Likewise, if the joints at the back of the spine, known as facet joints, become injured, it can trigger muscle spasms and apply pressure to nerves.

Spinal Cord & Nerve Dysfunction

The spinal column houses the spinal cord and contains openings to allow nerves to reach every area of the body. Changes in the vertebrae, joints, and discs can cause narrowing of the spinal canal, known as spinal stenosis. This condition can be extremely painful and even lead to more serious conditions like muscle weakness or paralysis.

Since the nerves are connected to other areas of the body, your pain isn’t limited to the back. Radiculitis, or pain that starts at one area and radiates to other parts of the body, is a common symptom when nerves are compressed. For example, sciatica is a condition that occurs when the sciatic nerve is compressed. A patient who suffers from sciatica often feels lower back pain that radiates to the back of the thigh and leg.

spinal stenosis from lumbar herniated disc

Diagnosing & Treating Your Lower Back Pain

As you can see, the cause of your back pain may not be a simple answer. Some people experience back pain for a short period of time. Others develop chronic, painful conditions that limit their activities and quality of life.

If conservative treatments like rest or over-the-counter medications aren’t helping with your back pain, it’s time to get the guidance you need from an orthopedic doctor. Since many back pain conditions have a similar set of symptoms, receiving a proper diagnosis is key to finding the best treatments for you. Be wary of a doctor who listens to your complaints about back pain and sends you off with only pain medications. While these can provide temporary relief, they may not treat the underlying problem.

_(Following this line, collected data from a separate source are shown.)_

(** The fallback: the receipt goes into the local store. *)
Definition store_receipt (session_id agent_id : string) (original : pydict) (rid : string)
    (now : Z) : st kernel SvcReceipt := fun k =>
  match on_session session_id
          (MailboxStore.send py_repr session_id (receipt_draft agent_id original) (Some rid) [] now) k
  with
  | (Ok _, k') => (Ok {| v_status := "delivered"; v_msg_id := rid; v_error := "";
                         v_queued := false; v_detail := "" |}, k')
  | (Raise (ValueError w), k') =>
    (Ok {| v_status := "failed"; v_msg_id := rid; v_error := w; v_queued := false;
           v_detail := "" |}, k')
  | (Raise e, k') => (Raise e, k')
  end.

Definition _emit_read_receipt (session_id agent_id : string) (original : pydict) (now : Z) :
    st (kernel * T) (option SvcReceipt) := fun kt =>
  let reply_to := dstr original "msg_id" in
  if String.eqb reply_to "" then (Ok None, kt) else
  let rid := receipt_id session_id reply_to agent_id in
  if wired then
    match SwarmKernel.deliver session_id (dstr original "from") (receipt_envelope agent_id original) rid
            (iso_timestamp now) agent_id kt with
    | (Ok r, kt') => (Ok (Some {| v_status := r_status r; v_msg_id := rid; v_error := "";
                                  v_queued := r_queued r; v_detail := "" |}), kt')
    | (Raise _, kt') => (Some <$> on_kernel (store_receipt session_id agent_id original rid now)) kt'
    end
  else (Some <$> on_kernel (store_receipt session_id agent_id original rid now)) kt.

Definition unresolved_text (first : pydict) : string :=
  "require_ack message " +:+ py_str py_repr (dgetd first "msg_id" (VStr "?"))
  +:+ " from " +:+ py_repr (dgetd first "from" (VStr "?"))
  +:+ " cannot be acked: sender not in authoritative roster".

(** [read]: the locked section as one step, then the receipt. *)
Definition svc_read (session_id agent_id owner msg_id : string) (fuel : nat)
    (nonce : nat -> string) (now : Z) (s : state) : option (res ReadOutcome * state) :=
  match (do _ <- validate_agent_id agent_id; do _ <- validate_agent_id owner;
         check_names session_id agent_id) with
  | Raise e => Some (Raise e, s)
  | Ok _ =>
    let ds := default empty_session (disk s.1.1 !! session_id) in
    let key := (session_id, agent_id) in
    match locked_read (meta ds) session_id agent_id owner msg_id fuel nonce now
            (default empty_agent (agents ds !! agent_id), default ∅ (s.2 !! key)) with
    | None => None
    | Some (r, (a, ps)) =>
      let k := (on_agent session_id agent_id (fun _ => (Ok tt, a)) s.1.1).2 in
      let s := ((k, s.1.2), <[key := ps]> s.2) in
      match r with
      | Raise e => Some (Raise e, s)
      | Ok NothingRead =>
        Some (Ok {| o_message := None; o_status := "empty"; o_receipt := None; o_error := "" |}, s)
      | Ok (NoRoute first) =>
        Some (Ok {| o_message := Some first; o_status := ACK_ROUTE_UNRESOLVED; o_receipt := None;
                    o_error := unresolved_text first |}, s)
      | Ok (Taken msg) =>
        let ok rc := {| o_message := Some msg; o_status := "ok"; o_receipt := rc; o_error := "" |} in
        if wants_receipt msg then
          let '(rc, kt) := _emit_read_receipt session_id agent_id msg now s.1 in
          Some (do rc <- rc; Ok (ok rc), (kt, s.2))
        else Some (Ok (ok None), s)
      end
    end
  end.
End service.

(** ** The claim of the inspected message *)

Lemma target_of_given skip t cont a f :
  t <> "" -> visible t = true -> inbox a !! t = Some f ->
  target_of skip (Some t) cont (list_messages (inbox a)) = Some (t, f).
Proof.
  intros Hne Hvis Hf. unfold target_of. destruct (String.eqb_spec t "") as [|_]; [done|].
  assert (Hin : (t, f) ∈ list_messages (inbox a)) by (by apply list_messages_elem).
  destruct (List.find _ _) as [[t' f']|] eqn:E.
  - apply List.find_some in E as [Hin' Heq]. simpl in Heq. apply String.eqb_eq in Heq as ->.
    apply list_elem_of_In, list_messages_elem in Hin' as [? _]. congruence.
  - rewrite find_None in E. specialize (E _ Hin). simpl in E. by rewrite String.eqb_refl in E.
Qed.

Lemma target_of_gone skip t cont a :
  t <> "" -> inbox a !! t = None -> target_of skip (Some t) cont (list_messages (inbox a)) = None.
Proof.
  intros Hne Hf. destruct (target_of _ _ _ _) as [[t' f]|] eqn:E; [|done].
  pose proof (target_of_inbox _ _ _ _ _ _ E) as Hin. unfold target_of in E.
  destruct (String.eqb_spec t "") as [|_]; [done|].
  apply List.find_some in E as [_ Heq]. simpl in Heq. apply String.eqb_eq in Heq as ->. congruence.
Qed.

Lemma reap_inbox key now a t f :
  one_place a -> inbox a !! t = Some f -> inbox (_reap_expired_claim key now a).2 !! t = Some f.
Proof.
  intros Ho Hf. unfold _reap_expired_claim, reap_locked. repeat case_match; simpl; try done.
  unfold move. destruct (replace_file Processing Inbox _ a) as [a1|] eqn:E; [|done]. simpl.
  pose proof (replace_file_lookup Processing Inbox _ _ _ Inbox t ltac:(done) E) as Hl.
  simpl in Hl. rewrite Hl. case_decide as Ht; [subst t|done]. simpl.
  unfold replace_file in E. apply bind_Some in E as (g & Hg & _).
  by specialize (Ho _ Inbox Processing f g Hf Hg).
Qed.

(** What a read with a target leaves, when the target is in the inbox. *)
Definition targeted_outcome (m : option session_meta) (sid aid t : string) (f : file)
    (r : res (option pydict)) (a' : agent) : Prop :=
  match r with
  | Ok (Some msg) => content f = Some (VDict msg) /\
      validate_message (VDict msg) (Some sid) (Some aid) (Some (t +:+ ".json")) = Ok Valid /\
      in_roster m (dstr msg "from") = true /\ processing a' !! t = Some f /\ inbox a' !! t = None
  | Ok None => dir_of Corrupt a' !! t = Some f /\ inbox a' !! t = None
  | Raise e => inbox a' !! t = Some f
  end.

Lemma quarantined_outcome m sid aid owner skip t f fuel cont nonce now a r a' :
  t <> "" -> inbox a !! t = Some f ->
  read_loop m sid aid owner skip (Some t) fuel cont nonce now (move Inbox Corrupt t a) = Some (r, a') ->
  targeted_outcome m sid aid t f r a'.
Proof.
  intros Hne Hf. destruct fuel as [|fuel]; [done|].
  assert (inbox (move Inbox Corrupt t a) !! t = None /\
               dir_of Corrupt (move Inbox Corrupt t a) !! t = Some f) as [Hi Hc].
  { unfold move, replace_file. simpl. rewrite Hf. split; [apply lookup_delete_eq|apply lookup_insert_eq]. }
  cbn [read_loop]. unfold read_round. rewrite target_of_gone by done. by intros [= <- <-].
Qed.

Lemma targeted_loop m sid aid owner skip t f fuel cont nonce now a r a' :
  t <> "" -> visible t = true -> one_place a -> inbox a !! t = Some f ->
  read_loop m sid aid owner skip (Some t) fuel cont nonce now a = Some (r, a') ->
  targeted_outcome m sid aid t f r a'.
Proof.
  intros Hne Hvis. revert cont a. induction fuel as [|fuel IH]; intros cont a Ho Hf; [done|].
  cbn [read_loop]. unfold read_round. rewrite (target_of_given _ _ _ _ f) by done.
  assert (Hq : forall c', read_loop m sid aid owner skip (Some t) fuel c' nonce now
                            (move Inbox Corrupt t a) = Some (r, a') ->
                          targeted_outcome m sid aid t f r a').
  { intros c'. by apply quarantined_outcome. }
  destruct (content f) as [v|] eqn:Hv; [|apply Hq].
  destruct (validate_message v _ _ _) as [[]|e] eqn:Hval; [|destruct v; apply Hq|by intros [= <- <-]].
  destruct v as [| | | | | |msg]; try apply Hq.
  destruct (in_roster m (dstr msg "from")) eqn:Hro; [|apply Hq].
  unfold claim_round. pose proof (keeps_publish t owner (nonce fuel) now a) as Hk.
  unfold publish_claim in *. destruct (tmp_claims a !! _) as [x|].
  { apply IH; [by apply Hk|done]. }
  destruct (claims a !! claim_key t owner) as [c|] eqn:Hcl.
  - pose proof (reap_inbox (claim_key t owner) now a t f Ho Hf) as Hr.
    pose proof (keeps_reap (claim_key t owner) now a Ho) as [Ho' _].
    by destruct (_reap_expired_claim _ _ a) as [[] a1]; apply IH.
  - unfold move_claimed, replace_file. simpl. rewrite Hf. simpl. intros [= <- <-].
    split; [done|]. split; [done|]. split; [done|].
    split; [apply lookup_insert_eq|apply lookup_delete_eq].
Qed.

(** ** Parking *)

(** The marker of [id] names a sender that has no route. *)
Definition stuck (m : option session_meta) (ps : marks) (id : string) : Prop :=
  exists v, ps !! id = Some v /\ _sender_resolvable m v = Ok false.
#[export] Instance stuck_dec m ps id : Decision (stuck m ps id).
Proof.
  unfold stuck. destruct (ps !! id) as [v|]; [|right; naive_solver].
  destruct (decide (_sender_resolvable m v = Ok false)); [left; eauto|right; naive_solver].
Defined.

(** Drops the head of a list from the test of an existential that fails on it. *)
Ltac skip_head := repeat case_bool_decide; try done; exfalso;
  match goal with H : ~ Exists _ _ |- _ => apply H end;
  match goal with H : Exists _ _ |- _ => apply Exists_cons in H as [[? ?]|?] || apply Exists_cons_tl end;
  simpl in *; solve [done | congruence].

Lemma unpark_iter m (l : list (string * pyval)) (ps ps' : marks) u :
  st_iter (fun x => r ← lift (_sender_resolvable m (snd x));
    if r : bool then modify (fun ps : marks => delete (fst x) ps) else mret tt) l ps = (Ok u, ps') ->
  (forall x, x ∈ l -> exists b, _sender_resolvable m x.2 = Ok b) /\
  forall id, ps' !! id =
    if bool_decide (Exists (fun x => x.1 = id /\ _sender_resolvable m x.2 = Ok true) l)
    then None else ps !! id.
Proof.
  revert ps. induction l as [|[k v] l IH]; intros ps; simpl.
  - intros [= _ <-]. split; [intros x []%not_elem_of_nil|done].
  - intros H. apply st_bind_Ok in H as (u1 & ps1 & H1 & [Hl Hp]%IH).
    apply st_bind_Ok in H1 as (b & ps2 & [Hb ->]%lift_Ok & H1). simpl in Hb.
    split. { intros x [->|Hx]%elem_of_cons; eauto. }
    intros id. rewrite Hp. destruct b.
    + apply modify_Ok in H1 as ->. simpl. destruct (decide (id = k)) as [->|Hk].
      * rewrite lookup_delete_eq. rewrite (bool_decide_eq_true_2 (Exists _ (_ :: _)));
          [by case_bool_decide|]. by left.
      * rewrite lookup_delete_ne by done.
        skip_head.
    + apply st_ret_Ok in H1 as [_ ->].
      skip_head.
Qed.

(** After the markers were reviewed, those without a route are left. *)
Lemma unpark_spec m (ps ps' : marks) u :
  unpark_resolved m ps = (Ok u, ps') ->
  forall id v, ps' !! id = Some v <-> ps !! id = Some v /\ stuck m ps id.
Proof.
  intros [Hl Hp]%unpark_iter id v. rewrite Hp.
  case_bool_decide as He.
  - split; [done|]. intros [_ (w & Hw & Hr)]. apply Exists_exists in He as ([k x] & Hx & Hk & Hx').
    simpl in *. subst. apply elem_of_map_to_list in Hx. congruence.
  - split; [|tauto]. intros Hv. split; [done|]. exists v. split; [done|].
    destruct (Hl (id, v)) as [[] Hb]; [by apply elem_of_map_to_list| |done].
    exfalso. apply He, Exists_exists. exists (id, v). by rewrite elem_of_map_to_list.
Qed.

Lemma stuck_unparked m ps ps' u id :
  unpark_resolved m ps = (Ok u, ps') -> stuck m ps' id <-> stuck m ps id.
Proof.
  intros H. unfold stuck at 1. setoid_rewrite (unpark_spec _ _ _ _ H). unfold stuck. naive_solver.
Qed.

An orthopedic doctor will review your medical history, symptoms, and everyday activities. The doctor also performs a thorough physical examination and may request diagnostic imaging tests depending on your situation. This information will help your doctor determine the most appropriate treatments for you.

Finding Solutions for Your Neck & Back Pain Now

If you’ve been struggling with back pain, then you’ll want to find the best way to manage your discomfort and successfully treat your condition. You’ll want a knowledgeable and trusted source who has shown proven results in helping others with similar troubles.

Our team at Orthopedic & Laser Spine Surgery are experts in treating back pain. Using the latest research, technology, and treatments, our doctors will accurately diagnose your condition and suggest the best solutions for you. In fact, our team of spine experts often finds non-surgical treatments that can help with your specific condition.

If surgery is necessary, then we use the latest, minimally invasive surgeries to minimize pain and scarring. Since these procedures do less harm than traditional open surgeries, you can expect less pain and reliance on pain medications. In fact, most of our patients experience a faster recovery time so they can get back to doing what they love even sooner.